§ **TASK REQUIREMENTS**
Word for word, transcribe the material below from its first line to the line with "windowMs := 30000;", both included.

====== DATA FOR THIS EXERCISE ======

(* ===================================================================== *)
(** * EventBroadcaster                                                    *)
(* ===================================================================== *)

(** [Date.now()] is an argument: the clock reading of the synchronous
    [broadcast] call.  The payload of an event plays no part in the
    throttle and is kept as an opaque string. *)

Module EventBroadcaster.

Inductive WorkspaceEventType : Type :=
| BUILD_COMPLETE | ERROR | GIT_OPERATION | FILE_CHANGED.

#[global] Instance WorkspaceEventType_eq_dec : EqDecision WorkspaceEventType.
Proof. solve_decision. Defined.

#[global] Instance WorkspaceEventType_countable : Countable WorkspaceEventType.
Proof.
  refine (inj_countable'
            (fun ty => match ty with
                       | BUILD_COMPLETE => 0%nat | ERROR => 1%nat
                       | GIT_OPERATION => 2%nat | FILE_CHANGED => 3%nat
                       end)
            (fun n => match n with
                      | 0%nat => BUILD_COMPLETE | 1%nat => ERROR
                      | 2%nat => GIT_OPERATION | _ => FILE_CHANGED
                      end) _).
  intros []; reflexivity.
Defined.

Record WorkspaceEvent : Type := {
  type : WorkspaceEventType;
  timestamp : Z;
  payload : str
}.

Record ThrottleConfig : Type := {
  enabled : bool;
  windowMs : Z;
  maxEvents : Z
}.

Record ThrottleState : Type := {
  events : list WorkspaceEvent;
  lastBroadcast : Z
}.

(** A connection: the user and whether the socket is connected. *)
Record BroadcastConnection : Type := {
  userId : str;
  connected : bool
}.

Record t : Type := {
  throttleConfig : gmap WorkspaceEventType ThrottleConfig;
  throttleState : gmap WorkspaceEventType ThrottleState;
  connections : list BroadcastConnection
}.

(** [initializeThrottleConfig] *)
Definition initializeThrottleConfig : gmap WorkspaceEventType ThrottleConfig :=
  <[FILE_CHANGED := {| enabled := true; windowMs := 30000; maxEvents := 10 |}]>
  (<[GIT_OPERATION := {| enabled := true; windowMs := 3000; maxEvents := 3 |}]>
  (<[ERROR := {| enabled := true; windowMs := 10000; maxEvents := 5 |}]>
  (<[BUILD_COMPLETE := {| enabled := true; windowMs := 5000; maxEvents := 2 |}]> ∅))).

(** The constructor. *)
Definition new : t :=
  {| throttleConfig := initializeThrottleConfig;
     throttleState := ∅;
     connections := [] |}.

(** The events of a window that are younger than [windowMs] at [now]. *)
Definition eventsInWindow (now windowMs : Z) (es : list WorkspaceEvent)
  : list WorkspaceEvent :=
  List.filter (fun e => now - timestamp e <? windowMs) es.

Definition shouldThrottle (now : Z) (event : WorkspaceEvent) (b : t) : bool :=
  match throttleConfig b !! type event with
  | None => false
  | Some config =>
      if negb (enabled config) then false
      else
        match throttleState b !! type event with
        | None => false
        | Some state =>
            let timeSinceLastBroadcast := now - lastBroadcast state in
            if timeSinceLastBroadcast >? windowMs config then false
            else
              Z.of_nat (length (eventsInWindow now (windowMs config) (events state)))
              >=? maxEvents config
        end
  end.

======

§ **TASK OUTPUT**
(* ===================================================================== *)
(** * EventBroadcaster                                                    *)
(* ===================================================================== *)

(** [Date.now()] is an argument: the clock reading of the synchronous
    [broadcast] call.  The payload of an event plays no part in the
    throttle and is kept as an opaque string. *)

Module EventBroadcaster.

Inductive WorkspaceEventType : Type :=
| BUILD_COMPLETE | ERROR | GIT_OPERATION | FILE_CHANGED.

#[global] Instance WorkspaceEventType_eq_dec : EqDecision WorkspaceEventType.
Proof. solve_decision. Defined.

#[global] Instance WorkspaceEventType_countable : Countable WorkspaceEventType.
Proof.
  refine (inj_countable'
            (fun ty => match ty with
                       | BUILD_COMPLETE => 0%nat | ERROR => 1%nat
                       | GIT_OPERATION => 2%nat | FILE_CHANGED => 3%nat
                       end)
            (fun n => match n with
                      | 0%nat => BUILD_COMPLETE | 1%nat => ERROR
                      | 2%nat => GIT_OPERATION | _ => FILE_CHANGED
                      end) _).
  intros []; reflexivity.
Defined.

Record WorkspaceEvent : Type := {
  type : WorkspaceEventType;
  timestamp : Z;
  payload : str
}.

Record ThrottleConfig : Type := {
  enabled : bool;
  windowMs : Z;
  maxEvents : Z
}.

Record ThrottleState : Type := {
  events : list WorkspaceEvent;
  lastBroadcast : Z
}.

(** A connection: the user and whether the socket is connected. *)
Record BroadcastConnection : Type := {
  userId : str;
  connected : bool
}.

Record t : Type := {
  throttleConfig : gmap WorkspaceEventType ThrottleConfig;
  throttleState : gmap WorkspaceEventType ThrottleState;
  connections : list BroadcastConnection
}.

(** [initializeThrottleConfig] *)
Definition initializeThrottleConfig : gmap WorkspaceEventType ThrottleConfig :=
  <[FILE_CHANGED := {| enabled := true; windowMs := 30000; maxEvents := 10 |}]>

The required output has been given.